Food Summit: Where food and sustainability meet


The second annual Food Summit, hosted by Appalachian State University and Blue Ridge Women in Agriculture, took place Saturday in the student union.

Sydney Wolford

Fiddler and seed saver William Ritter grew up reluctantly helping his parents in the yard and begrudgingly listening to regional Appalachian music.

He disliked working outside with his hands and listening to the sounds of mountain music until he left his hometown.

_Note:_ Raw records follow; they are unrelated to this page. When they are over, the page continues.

Definition fail {A} (e : store_error) : Tx A := λ _, inl e.
Definition read {A} (f : Db → A) : Tx A := λ db, inr (db, f db).
Definition write (f : Db → Db) : Tx unit := λ db, inr (f db, tt).
Definition require_that (cond : bool) (e : store_error) : Tx unit :=
  if cond then mret tt else fail e.
(** A row that must be there. *)
Definition the {A} (e : store_error) (row : option A) : Tx A :=
  match row with Some a => mret a | None => fail e end.
(** A result of pure code. *)
Definition lift {A} (r : store_error + A) : Tx A :=
  match r with inl e => fail e | inr a => mret a end.

(** [for _, x := range l { if err := f(x); err != nil { return err } }] *)
Fixpoint each {A} (f : A → Tx unit) (l : list A) : Tx unit :=
  match l with
  | [] => mret tt
  | x :: rest => _ ← f x; each f rest
  end.
(** The same loop, collecting a value. *)
Fixpoint gather {A B} (f : A → Tx B) (l : list A) : Tx (list B) :=
  match l with
  | [] => mret []
  | x :: rest => b ← f x; bs ← gather f rest; mret (b :: bs)
  end.

(** [Begin] ... [defer tx.Rollback]: the database after an operation, and its
    answer. *)
Definition transact {A} (m : Tx A) (db : Db) : Db * (store_error + A) :=
  match m db with
  | inl e => (db, inl e)
  | inr (db', a) => (db', inr a)
  end.

(** [INSERT] under a primary key. *)
Definition insert_new `{Countable K} {V} (k : K) (v : V) (m : gmap K V) : store_error + gmap K V :=
  match m !! k with
  | Some _ => inl (Failure "UNIQUE constraint failed")
  | None => inr (<[k := v]> m)
  end.

(** * JSON columns *)
Definition MaxDesiredJSONBytes : N := N.shiftl 64 20.

(** The text of a state is represented by the state it was made from. *)
Definition EncodeDesiredJSON (desired : DesiredState) : store_error + DesiredState :=
  match Validate desired with
  | _ :: _ as issues => inl (DesiredInvalid issues)
  | [] =>
      match json_desired (Canonical desired) with
      | Some _ => inr (Canonical desired)
      | None => inl (Failure "encode desired state")
      end
  end.

Definition encoded_size (desired : DesiredState) : N :=
  match json_desired desired with Some j => N.of_nat (length (Json.print j)) | None => 0 end.

Definition DecodeDesiredJSON (encoded : DesiredState) : store_error + DesiredState :=
  if MaxDesiredJSONBytes <? encoded_size encoded then inl (Failure "desired state is too large")
  else match Validate encoded with
  | _ :: _ as issues => inl (DesiredInvalid issues)
  | [] => inr (Canonical encoded)
  end.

Yet, at the Food Summit on Saturday in Plemmons Student Union, Rittler stated that food sustainability is not a lost cause for a younger generation, and that children need to be given time to appreciate Appalachian culture and food like he came to do.

The second annual Food Summit, hosted by Appalachian State University and Blue Ridge Women in Agriculture, aimed to form a connection between the Appalachian community and the foods they consume.

The second annual Food Summit, hosted by Appalachian State University and Blue Ridge Women in Agriculture, sought to create discussion about food and sustainability in the community.

This year’s Food Summit’s theme, “Dynamic Traditions, Resourceful Communities,” featured conversations about food in Appalachia, stereotypes about Appalachian food, creating and taking advantage of seed libraries and learning about the importance of eating locally-grown food.

“I tell my students, ‘Try organic food, or as our grandparents called it: food,’” English professor Jessica Martell said.

Martell was the facilitator for the foodways conversation between author Ronni Lundi and chef Shelley Cooper at the Food Summit event. Martell said that the food we consider “normal” now, is not normal.

Lundi, author of James Beard Award-winning book “Victuals: An Appalachian Journey, With Recipes,” said that she viewed food as a way to understand her Appalachian background without the cultural stereotypes of being “hillbilly food” or “poor people food.”

F.A.R.M. Cafe, a donation-based restaurant, drew inspiration from Lundi’s book and used local food at Food Summit.

Renee Boughman, F.A.R.M. Cafe’s executive chef, said that she and F.A.R.M. Cafe roasted root vegetables from Lenoir, North Carolina, and used Faith Mountain Farm granola on an apple crisp she made using local apples, among other local foods the cafe used to provide lunch for the attendees.

Alternatively, chef Shelley Cooper said her food is a combination of drawing inspiration from her world travels and using homegrown food, just as how she was taught where she grew up in Tennessee.

Cooper said that it means a lot to her to cook food from the Appalachian region rather than pursuing something like French cuisine, which is not necessarily sustainable everywhere. She said she appreciated her upbringing, in which she was encouraged to use the foods her family grew and transform them into delicious meals.

Both Cooper and Lundi said that despite the stereotypes of Appalachian cooking being compared to “hillbilly food,” they believe that the region’s cuisine is constantly evolving. Appalachian food is not antiquated or dying off, Lundi said.

FARM Cafe provided lunch for the attendees of the Food Summit on Saturday, using fresh, local food.

Marissa Schneider, senior sustainable development major and Food Summit volunteer, said that people should care about food sustainability since this is their community, and that food provides relationships to strengthen the community.

“We all eat,” Schneider said. “We all need to take care of ourselves.”

Blue Ridge Women in Agriculture Program Manager Dave Walker said that the Food Summit is vital in telling the community’s food story. Walker said he hopes everyone is able to find something in food that is exciting to them. That could translate into gardening or becoming fascinated with a specific vegetable variety.

Walker said that the Food Summit is important in providing a space for farmers, scholars, chefs and food lovers to talk about the importance of food in the community.

Storytelling is another important aspect of the Food Summit to Walker. He recalled a story from the first Food Summit in 2016, when he learned that 46 percent of App State students are food insecure.

Later that same year, the Office of Sustainability built a food pantry on campus. Additionally, Watauga and Ashe counties opened seed libraries in April, which allow community members to share seeds to cultivate their own food.

Walker said he hoped that attendees left the Food Summit feeling a closer connection with their food and with their community.